As Los Angeles braces for a hotter summer and tree canopy gaps widen across the city, Origins is rethinking its sustainability approach.
On Wednesday, the brand announced a new partnership with the Arbor Day Foundation focused on urban tree planting, student programs and local climate projects. Since 2009, Origins has helped plant more than 2.5 million trees globally, but the new initiative expands beyond reforestation to include local infrastructure and education.
Sustainability has become harder for beauty brands to talk about in the U.S. In 2025, Reuters reported that political backlash against ESG policies, including legal challenges and restrictions on how companies communicate sustainability efforts, pushed companies to scale back public commitments while continuing to invest more cautiously. This week, Reuters reported that cosmetics companies are facing higher costs and softer demand, with sustainability now competing more directly with price and product performance in consumer decision-making.
This is changing how brands approach sustainability, with some moving away from broad, global messaging toward more targeted, visible initiatives.
For Origins, that change is taking shape at the community level. “We’ve always been about caring for people and the planet,” said Francesca Damato, vp of global marketing at Origins. “Now, we’re trying to bring those two things closer together in a way that people can actually experience in their own communities.” The company declined to disclose the financial investment behind the initiative.

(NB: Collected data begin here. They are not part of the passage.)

(** * Food-van voting session: the reducer and its callers

    A shallow embedding of [src/hooks/useVotingSession.ts]: the tally
    aggregation [derivePercentages], the state machine [reducer], the
    bootstrap loader, the three realtime handlers, [castVote] and the admin
    operations.

    Conventions of the embedding.
    - A JS number is [Int z], an integer-valued double, or [NaN].  The
      increment and decrement of a count are binary64 additions ([js_add]).
      The total of the counts is taken in [Z]: binary64 addition of
      non-negative integers is exact, in whatever order the keys are visited,
      while the total stays below 2^53, and every theorem about a total
      carries such a bound.
    - [Math.round((n / total) * 100)] leaves the integers.  Division and
      multiplication are IEEE 754 binary64 operations, i.e. the exact result
      rounded to nearest, ties to even, on a 53-bit significand: that is [RN]
      below, over the rationals [Q].
    - A [Record<string, number>] is a finite map [gmap string JsNum] of its
      own properties.  Reading a key that is not an own property finds the
      members of [Object.prototype] ([js_get]); assigning to the key
      ["__proto__"] calls the inherited setter and creates no property
      ([js_assign]); a spread with a computed key creates an own property for
      any key.
    - Asynchronous code is embedded by what it dispatches: a handler is a
      function from the answers of the store to the list of actions it sends
      to the reducer, in order.  The realtime handlers read [pollRef.current],
      which the hook refreshes when it renders ([Session]). *)

From Stdlib Require Import ZArith QArith Qpower Qround Qfield Lia Lqa List.
From Stdlib Require Import Floats.SpecFloat.
From stdpp Require Import gmap strings list fin_maps.

Local Open Scope Z_scope.

(** ** Types *)

Record Van := {
  van_id : string;
  van_poll_id : string;
  van_name : string;
  van_description : option string;
  van_image_url : option string;
  van_created_at : string
}.

Record Poll := {
  poll_id : string;
  poll_title : string;
  month_year : string;
  is_active : bool;
  created_by : option string;
  poll_created_at : string
}.

(** Row of the [vote_counts] view, as selected by the loader. *)
Record VoteCountRow := {
  row_van_id : string;
  row_total_votes : Z
}.

(** The values a count can take. *)
Inductive JsNum :=
  | Int (z : Z)
  | NaN.

Abbreviation VoteCounts := (gmap string JsNum).

Inductive VotingStatus := idle | submitting | voted | error.

(** [error_msg] is the [error] field of the state; the name [error] is the
    status above. *)
Record VotingState := {
  poll : option Poll;
  vans : list Van;
  voteCounts : VoteCounts;
  userVanId : option string;
  totalVotes : JsNum;
  percentages : gmap string JsNum;
  status : VotingStatus;
  error_msg : option string;
  isLoadingPoll : bool;
  isLoadingCounts : bool
}.

(** The [delta: 1 | -1] field of [COUNT_UPDATED]. *)
Inductive Delta := Plus1 | Minus1.

Definition delta_value (d : Delta) : Z :=
  match d with Plus1 => 1 | Minus1 => -1 end.

Inductive Action :=
  | POLL_LOADED (p : Poll) (vs : list Van)
  | COUNTS_LOADED (counts : VoteCounts)
  | USER_VOTE_LOADED (vanId : option string)
  | COUNT_UPDATED (vanId : string) (delta : Delta)
  | POLL_REPLACED (p : Poll) (vs : list Van)
  | SUBMITTING
  | VOTE_SUCCESS (vanId : string)
  | VOTE_ERROR (err : string)
  | CLEAR_ERROR
  | NO_ACTIVE_POLL.

(** ** Binary64 arithmetic *)

Module Binary64.

Local Open Scope Q_scope.

(** [2^k] for any integer [k]. *)
Definition pow2 (k : Z) : Q := Qpower 2 k.

(** [floor (log2 x)] for a positive rational [x]. *)
Definition ilog2 (x : Q) : Z :=
  let k := (Z.log2 (Qnum x) - Z.log2 (Zpos (Qden x)))%Z in
  if Qle_bool (pow2 k) x then k else (k - 1)%Z.

(** Nearest integer, ties to the even one. *)
Definition rne (x : Q) : Z :=
  let f := Qfloor x in
  match Qcompare (x - inject_Z f) (1 # 2) with
  | Lt => f
  | Gt => (f + 1)%Z
  | Eq => if Z.even f then f else (f + 1)%Z
  end.

(** Rounding of a positive rational to binary64: a 53-bit significand
    scaled by a power of two not below the subnormal exponent. *)
Definition RN_pos (x : Q) : Q :=
  let e := Z.max (ilog2 x - 52) (-1074) in
  inject_Z (rne (x / pow2 e)) * pow2 e.

Definition RN (x : Q) : Q :=
  match Qcompare x 0 with
  | Eq => 0
  | Gt => RN_pos x
  | Lt => - RN_pos (- x)
  end.

(** JS [a / b] and [a * b] on finite numbers, [b] non-zero for the quotient. *)
Definition fdiv (a b : Q) : Q := RN (a / b).
Definition fmul (a b : Q) : Q := RN (a * b).

(** [Math.round]: the nearest integer, ties towards +infinity. *)
Definition Math_round (x : Q) : Z := Qfloor (x + (1 # 2)).

(** The double nearest to an integer; it is an integer itself. *)
Definition round_int (z : Z) : Z := Qfloor (RN (inject_Z z)).

End Binary64.

(** JS [a + b] on numbers. *)
Definition js_add (a b : JsNum) : JsNum :=
  match a, b with
  | Int x, Int y => Int (Binary64.round_int (x + y))
  | _, _ => NaN
  end.

(** ** Objects used as maps *)

(** The names of the members of [Object.prototype]. *)
Definition object_prototype_names : list string :=
  ["constructor"; "hasOwnProperty"; "isPrototypeOf"; "propertyIsEnumerable";
   "toLocaleString"; "toString"; "valueOf"; "__proto__";
   "__defineGetter__"; "__defineSetter__"; "__lookupGetter__"; "__lookupSetter__"].

(** What [obj[key]] finds. *)
Inductive JsRead :=
  | Own (n : JsNum)
  | Inherited
  | Undefined.

(** [obj[key]]: the own property, else the member of [Object.prototype] of
    that name, a function or an object, else [undefined]. *)
Definition js_get (o : gmap string JsNum) (key : string) : JsRead :=
  match o !! key with
  | Some n => Own n
  | None => if bool_decide (key ∈ object_prototype_names) then Inherited else Undefined
  end.

(** [obj[key] = v] for a number [v]: for ["__proto__"] the setter inherited
    from [Object.prototype] runs, ignores a value that is not an object, and
    no property is created. *)
Definition js_assign (o : gmap string JsNum) (key : string) (v : JsNum)
  : gmap string JsNum :=
  if String.eqb key "__proto__" then o else <[key := v]> o.

(** ** Reducer *)

(** The sum of two counts in [Z]; see the conventions above. *)
Definition sum_add (s n : JsNum) : JsNum :=
  match s, n with
  | Int x, Int y => Int (x + y)
  | _, _ => NaN
  end.

(** [Object.values(counts).reduce((s, n) => s + n, 0)] *)
Definition sum_values (counts : VoteCounts) : JsNum :=
  map_fold (fun _ n s => sum_add s n) (Int 0) counts.

(** [total === 0 ? 0 : Math.round((n / total) * 100)] on integers. *)
Definition percent (total n : Z) : Z :=
  if total =? 0 then 0
  else Binary64.Math_round
         (Binary64.fmul (Binary64.fdiv (inject_Z n) (inject_Z total)) (inject_Z 100)).

(** The same on numbers: [NaN === 0] is false, and a quotient or product
    with [NaN] is [NaN], which [Math.round] returns. *)
Definition js_percent (total n : JsNum) : JsNum :=
  match total, n with
  | Int t, Int k => Int (percent t k)
  | Int t, NaN => if t =? 0 then Int 0 else NaN
  | NaN, _ => NaN
  end.

(** The loop [percentages[id] = ...] runs over the own properties of
    [counts]. *)
Definition derivePercentages (counts : VoteCounts) : gmap string JsNum * JsNum :=
  let total := sum_values counts in
  (map_fold (fun id n pcts => js_assign pcts id (js_percent total n)) ∅ counts,
   total).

The partnership will launch later this month in Los Angeles. Origins will plant around 20 trees at the project site and distribute 200 fruit-bearing trees to local residents in a neighborhood identified for low tree canopy coverage and high climate vulnerability. Low tree canopy coverage is a public health issue, with hotter neighborhoods facing a higher risk of heat-related illness. And urban tree coverage is estimated to prevent hundreds of heat-related deaths each year in the U.S., according to the U.S. Forest Service. While relatively small in scale, Origin’s project targets neighborhoods with some of the lowest canopy coverage and highest heat exposure. Nearly 90% of residents in urban Los Angeles County live in neighborhoods with less than 10% tree canopy coverage.
About 59% of residents in these areas experience at least eight degrees of additional heat, with temperatures exceeding 100 degrees Fahrenheit during 2025 heat waves, according to the National Weather Service. “There are communities that simply don’t have access to greenery,” Damato said.
“In a changing world, we need business leaders who are bold enough to meet the moment,” said Dan Morrow, vp of partnerships at the Arbor Day Foundation.
The partnership also includes a pipeline component, with five students receiving mentorship, stipends and access to sustainability-focused conferences, alongside funding for Tree Campus initiatives at select universities. “We’re investing in the people who are going to define what sustainability looks like going forward,” Damato said.
“There isn’t one perfect solution [for the beauty industry to make an impact around sustainability],” she added, pointing to the complexity of navigating sustainability across U.S. markets with different packaging, recycling and claims regulations. “You look at materials, recyclability and regulations, and it’s incredibly complex.”
Using tools like the Tree Equity Index, the Arbor Day Foundation will identify where investment is most needed and track outcomes over time, from temperature reduction to air quality improvements.
“The intention is not just to plant and walk away,” Damato said. “It’s about making sure there’s accountability and that the impact is actually sustained over time.”
The initiative comes as Origin’s parent company, The Estée Lauder Companies, continues to navigate slower demand across the prestige beauty sector.
While Origins is focusing on local climate infrastructure, other brands are targeting different parts of the sustainability equation.
For Earth Month, Saie partnered with Sephora and 11 additional brands on Planet Beautiful, a month-long initiative funding the recovery of more than 1 million pounds of plastic waste across India, Indonesia, Colombia and Kenya, with a plastic recovery hub in Kenya and product-linked funding tied to waste removal.
The approach reflects a broader shift in how brands are allocating sustainability efforts and prioritizing initiatives that are easier to measure, communicate and localize.
The scale of the issue remains significant, since the beauty sector produces an estimated 120 billion units of packaging annually. And yet only 9% is recycled, according to data shared by Saie and its partners.
Regulatory pressure is also building around packaging in the U.S., where states including California, Oregon and Colorado are rolling out extended producer responsibility laws requiring brands to fund the collection and recycling of their packaging, with implementation accelerating through 2026. California’s SB 54 sets targets for reducing plastic and increasing recyclability, pushing beauty companies to rethink materials and volume, while regulators are also tightening scrutiny around environmental claims.
Origins has also addressed packaging. In 2024, the brand introduced packaging that uses 35% less plastic, equivalent to more than 2 million plastic water bottles, while incorporating post-consumer recycled materials.